Pandemi Covid-19 dan Refleksi Masyarakat Indonesia
Oleh:
Muhamad Riza Ardyanto
Mungkin Tuhan mulai bosan melihat tingkah kita
Yang selalu salah dan bangga dengan dosa-dosa
Atau alam mulai enggan bersahabat dengan kita
Coba kita bertanya pada rumput yang bergoyang
Sepenggal lirik dari lagu Ebiet G. Ade ini menunjukkan bahwasanya alam yang kita huni ini bisa menunjukkan tanda-tanda kemuakkan karena ulah manusia. Jika merujuk pada kasus pandemi Virus Corona, bisa dianalogikan alam sedang menunjukkan tanda counter attack kepada manusia yang telah sejak lama melakukan eksploitasi terhadap alam.
Tanda itu tersirat yang tidak semua orang bisa memaknainya dengan baik. Ada yang memaknai sebagai sesuatu yang alamiah, ada juga yang menganggap itu teguran dan ujian, namun ada pula yang menganggap itu bencana. Hal itu tergantung bagaimana cara kita melihatnya. Ketika orang lain yang terkena dan kebetulan orang tersebut terlihat zalim di mata kita, tentu ada pikiran bahwa hal itu adalah azab. Namun jika kita sendiri yang mengalami, sering kita memaknai sebagai ujian atau cobaan yang harus dilalui dengan tabah.

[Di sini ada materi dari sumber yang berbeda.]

#[local] Abbreviation h1 := (<[x := n0]> h).

Lemma new_level l : (l < ht)%nat -> exists v, level_at h1 x l = Ok v.
Proof.
  intros Hl. destruct (lookup_lt_is_Some_2 (levels n0) l) as [v Hv]; [lia|]. exists v. apply level_at_ok.
  exists n0. by rewrite lookup_insert_eq.
Qed.

Lemma old_level y l v : level_at h y l = Ok v -> y <> x /\ level_at h1 y l = Ok v.
Proof.
  rewrite !level_at_ok. intros (n & Hn & Hv). assert (y <> x) as Hne by congruence. split; [done|].
  exists n. by rewrite lookup_insert_ne.
Qed.

Lemma path_level l : (l < lv)%nat ->
  exists P w, stops l A P /\ u !! l = Some (node_at x0 P, zlen P) /\ level_at h (node_at x0 P) l = Ok w /\
    prev_level l = w /\ node_at x0 P <> x /\ level_at h1 (node_at x0 P) l = Ok w.
Proof.
  intros Hl. destruct Hu as [_ Hu']. destruct (Hu' l Hl) as (P & Hst & HP). pose proof Hst as (Hh & Q & EQ & _).
  destruct (repr_level_at h lv x0 P (Q ++ B) l) as (w & Hw & _); [by rewrite app_assoc, <- EQ|done|].
  exists P, w. destruct (old_level _ _ _ Hw). split; [done|]. split; [done|]. split; [done|].
  split; [|done]. unfold prev_level. by rewrite HP, Hw.
Qed.

Lemma link_loop : for_up ht 0 (link_level x u (zlen A)) h1 = Ok (upd (between 0 ht linked keep) h1).
Proof.
  rewrite <- (upd_keep h1) at 1. apply (for_up_upd _ linked keep h1 ht 0). intros j Hj.
  destruct (path_level j) as (P & w & _ & Hj' & _ & Ep & Hne & Hw); [lia|]. set (y := node_at x0 P) in *.
  destruct (new_level j) as [v Hv]; [lia|]. unfold link_level, nth_. rewrite Hj'. cbn [mbind res_bind fst snd].
  rewrite (upd_level_at _ _ _ _ _ Hw). cbn [mbind res_bind].
  rewrite (upd_set_forward _ _ _ _ _ _ Hv). cbn [mbind res_bind].
  rewrite (upd_set_forward _ _ _ _ _ _ Hw). cbn [mbind res_bind].
  rewrite (upd_level_at _ _ _ _ _ Hw). cbn [mbind res_bind].
  rewrite (upd_set_span _ _ _ _ _ _ Hv). cbn [mbind res_bind].
  rewrite (upd_set_span _ _ _ _ _ _ Hw). f_equal. apply upd_ext. intros z i t Ht.
  destruct (decide (i = j)) as [->|Hij]; [|by rewrite !override_other, between_other].
  rewrite between_next by lia. destruct (decide (z = y)) as [->|Hz].
  - rewrite override_eq, override_ne, override_eq by done. unfold linked. by rewrite Hj', decide_False, decide_True by done.
  - rewrite override_ne by done. destruct (decide (z = x)) as [->|Hzx].
    + rewrite override_eq, (override_ne _ y), override_eq by done. rewrite override_eq, override_ne, !between_last by done.
      unfold linked. by rewrite Hj', Ep, decide_True by done.
    + rewrite !override_ne, between_last by done. unfold linked. by rewrite Hj', !decide_False by done.
Qed.

Lemma bump_loop g : (forall y l v, (ht <= l)%nat -> g y l v = v) ->
  for_up (lv - ht) ht (bump_level u) (upd g h1) = Ok (upd (between ht lv bumped g) h1).
Proof.
  intros Hg. replace lv with (ht + (lv - ht))%nat at 2 by lia. apply for_up_upd. intros j Hj.
  destruct (path_level j) as (P & w & _ & Hj' & _ & Ep & Hne & Hw); [lia|].
  unfold bump_level, nth_. rewrite Hj'. cbn [mbind res_bind fst snd].
  rewrite (upd_level_at _ _ _ _ _ Hw). cbn [mbind res_bind].
  rewrite (upd_set_span _ _ _ _ _ _ Hw). f_equal. apply upd_ext. intros z i t Ht.
  destruct (decide (i = j)) as [->|Hij]; [|by rewrite override_other, between_other].
  rewrite between_next by lia. unfold bumped. rewrite Hj'. destruct (decide (z = node_at x0 P)) as [->|Hz].
  - rewrite override_eq, between_last, Hg by lia. by assert (t = w) as -> by congruence.
  - rewrite override_ne, between_last by done. apply Hg. lia.
Qed.
Definition inserted : loc -> nat -> zskiplistLevel -> zskiplistLevel := between ht lv bumped (between 0 ht linked keep).

Lemma inserted_spec y l v :
  inserted y l v = if decide (l < ht)%nat then linked y l v else if decide (l < lv)%nat then bumped y l v else v.
Proof.
  unfold inserted, between, keep. destruct (decide (l < ht)%nat).
  - by rewrite decide_False, decide_True by lia.
  - rewrite (decide_False (P := (0 <= l < ht)%nat)) by lia. destruct (decide (l < lv)%nat); [by rewrite decide_True by lia|by rewrite decide_False by lia].
Qed.

(** The path stops at [P] exactly when no later node before the place reaches the level. *)
Lemma path_here l P S : (l < lv)%nat -> A = P ++ S -> (l < height_at P)%nat ->
  low l S /\ u !! l = Some (node_at x0 P, zlen P) \/
  ~ low l S /\ exists y r, u !! l = Some (y, r) /\ y <> node_at x0 P /\ y <> x.
Proof.
  intros Hl EA HP. destruct (path_level l Hl) as (P' & w & Hst & Hu' & _ & _ & Hne & _).
  destruct (decide (node_at x0 P' = node_at x0 P)) as [E|Hn].
  - left. pose proof Hst as (_ & Q & EQ & HQ).
    assert (P' = P) as -> by (eapply (node_at_inj x0 (A ++ B) P' P (Q ++ B) (S ++ B));
      [apply (repr_nodup _ _ _ _ Hr)|by rewrite app_assoc, <- EQ|by rewrite app_assoc, <- EA|done]).
    split; [|done]. rewrite EA in EQ. by apply app_inv_head in EQ as ->.
  - right. split; [|eauto]. intros Hlow. apply Hn. f_equal. apply (stops_unique l A); [done|]. split; [done|]. by exists S.
Qed.

Lemma inserted_before P S l v :
  A = P ++ S -> (l < height_at P)%nat -> level_ok lv (S ++ B) l v -> level_ok lv (S ++ e :: B) l (inserted (node_at x0 P) l v).
Proof.
  intros EA HP [Hf Hs]. rewrite inserted_spec. pose proof (repr_short _ _ _ _ Hr) as Hshort.
  assert (Hall : low l B -> low l S -> fst (link l (S ++ e :: B)) = if (l <? ht)%nat then Some x else None).
  { intros HB HS. rewrite link_app_low by done. cbn [link fst snd]. destruct (l <? ht)%nat; [done|]. by rewrite (link_low l B). }
  assert (node_at x0 P <> x) as Hne.
  { intros E. destruct (repr_node _ _ _ _ Hr P (S ++ B)) as (n & Hn & _); [by rewrite app_assoc, EA|]. congruence. }
  destruct (decide (l < lv)%nat) as [Hl|Hl].
  - specialize (Hs Hl). destruct (path_here l P S Hl EA HP) as [[Hlow Hu']|(Hlow & y & r & Hu' & Hy & Hyx)].
    + rewrite link_app_low in Hf, Hs by done. unfold level_ok. rewrite (link_app_low l S (e :: B)) by done. cbn [link].
      pose proof (link_snd l B). pose proof (zlen_nonneg P). pose proof (zlen_nonneg S). rewrite EA, !zlen_app in Hshort. pose proof (zlen_nonneg B).
      destruct (decide (l < ht)%nat) as [Hlt|Hlt].
      * rewrite (proj2 (Nat.ltb_lt _ _) Hlt). unfold linked. rewrite Hu', decide_False, decide_True by done.
        rewrite EA, zlen_app. split; [done|]. intros _. cbn [span snd]. rewrite (wrapu_small 64 (zlen P + zlen S - zlen P)) by lia. rewrite wrapu_small; lia.
      * rewrite (proj2 (Nat.ltb_ge _ _)) by lia. unfold bumped. rewrite Hu', decide_True by done. split; [done|]. intros _. cbn [span snd] in *.
        rewrite Hs, wrapu_small by lia. lia.
    + unfold level_ok. rewrite (link_app_high l S (e :: B) B) by done.
      destruct (decide (l < ht)%nat); [unfold linked|unfold bumped]; rewrite Hu', ?decide_False by done; by split.
  - destruct (decide (l < ht)%nat); [lia|]. split; [|done]. pose proof (repr_heights _ _ _ _ Hr) as Hh.
    rewrite EA, <- app_assoc in Hh. apply Forall_app in Hh as [_ Hh]. apply Forall_app in Hh as [HS HB].
    rewrite Hf, Hall by (apply (heights_low lv); [lia|done]). rewrite (proj2 (Nat.ltb_ge _ _)) by lia.
    rewrite link_low; [done|]. apply Forall_app. split; (apply (heights_low lv); [lia|done]).
Qed.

Mengamati fenomena ini, lazimnya ketika ada saudara kita yang terkena bencana, kita turut berbela sungkawa. Bukannya malah mengaitkannya dengan azab, seperti komentar warganet Indonesia ketika mengetahui awal kemunculan wabah Covid-19 di China pada akhir 2019 lalu. Sungguh ironi, ketika wabah tersebut menjadi pandemi dan masuk ke Indonesia. Apakah mereka akan menganggap ini sebagai azab atau karma atas perkataan mereka?
Tidak hanya masyarakat, pemerintah pun kelabakan. Ketika virus ini belum masuk ke Indonesia, Budi Karya Sumadi berkelakar bahwa orang Indonesia kebal terhadap Virus Corona karena doyan makan nasi kucing. Seperti menjilat ludahnya sendiri, pada 14 Maret 2020 Menteri Perhubungan itu dinyatakan positif terinfeksi Virus Corona. Pada akhirnya pemerintah seakan kalap dengan mengeluarkan kebijakan untuk mengurangi penyebaran Virus Corona seperti social distancing dan kampanye hidup bersih dengan cuci tangan menggunakan sabun, serta sering memakai hand sanitizer. Tidak hanya itu presiden juga menetapkan kasus ini sebagai bencana nasional.
Reaksi dari menyebarnya pandemi Covid-19 ini pun sungguh beragam. Ada yang saling berangkulan solidaritas seperti teman-teman Paramedis Jalanan Surabaya yang berusaha membuat hand sanitizer dan akan dibagikan secara gratis kepada masyarakat. Ada pula yang membagikan masker secara cuma-cuma.
Namun ada pula kebijakan kontroversional seperti peniadaan Sholat Jum’at di sejumlah daerah yang terindikasi sebagai zona merah penyebaran virus tersebut, seperti di Solo, Bandung dan Jakarta. Kebijakan ini mendapat respon yang beragam oleh masyarakat, ada yang setuju dengan alasan untuk meminimalisir tersebarnya virus tersebut. Ada juga yang nyeletuk “Jangan gara-gara takut Corona hingga kita tidak takut pada Allah.” Hingga muncul pertanyaan apakah ketika meniadakan Sholat Jum’at kita sudah tidak takut kepada Allah?
Seharusnya urusan agama itu menjadi urusan pribadi masing-masing kalau masih ingin melakukan Sholat Jum’at ya dipersilakan, kalau memang khawatir bisa beribadah di rumah saja. Tetapi, langkah untuk mengambil kebjakan itu bisa dipandang sebagai upaya meminimalisir bertemunya jamaah sholat Jum’at yang relatif lebih banyak Setelah itu lebih baik jika sebagai umat manusia yang beradab kita saling menasihati untuk tetap tenang namun waspada serta berdo’a agar bencana ini segera berlalu.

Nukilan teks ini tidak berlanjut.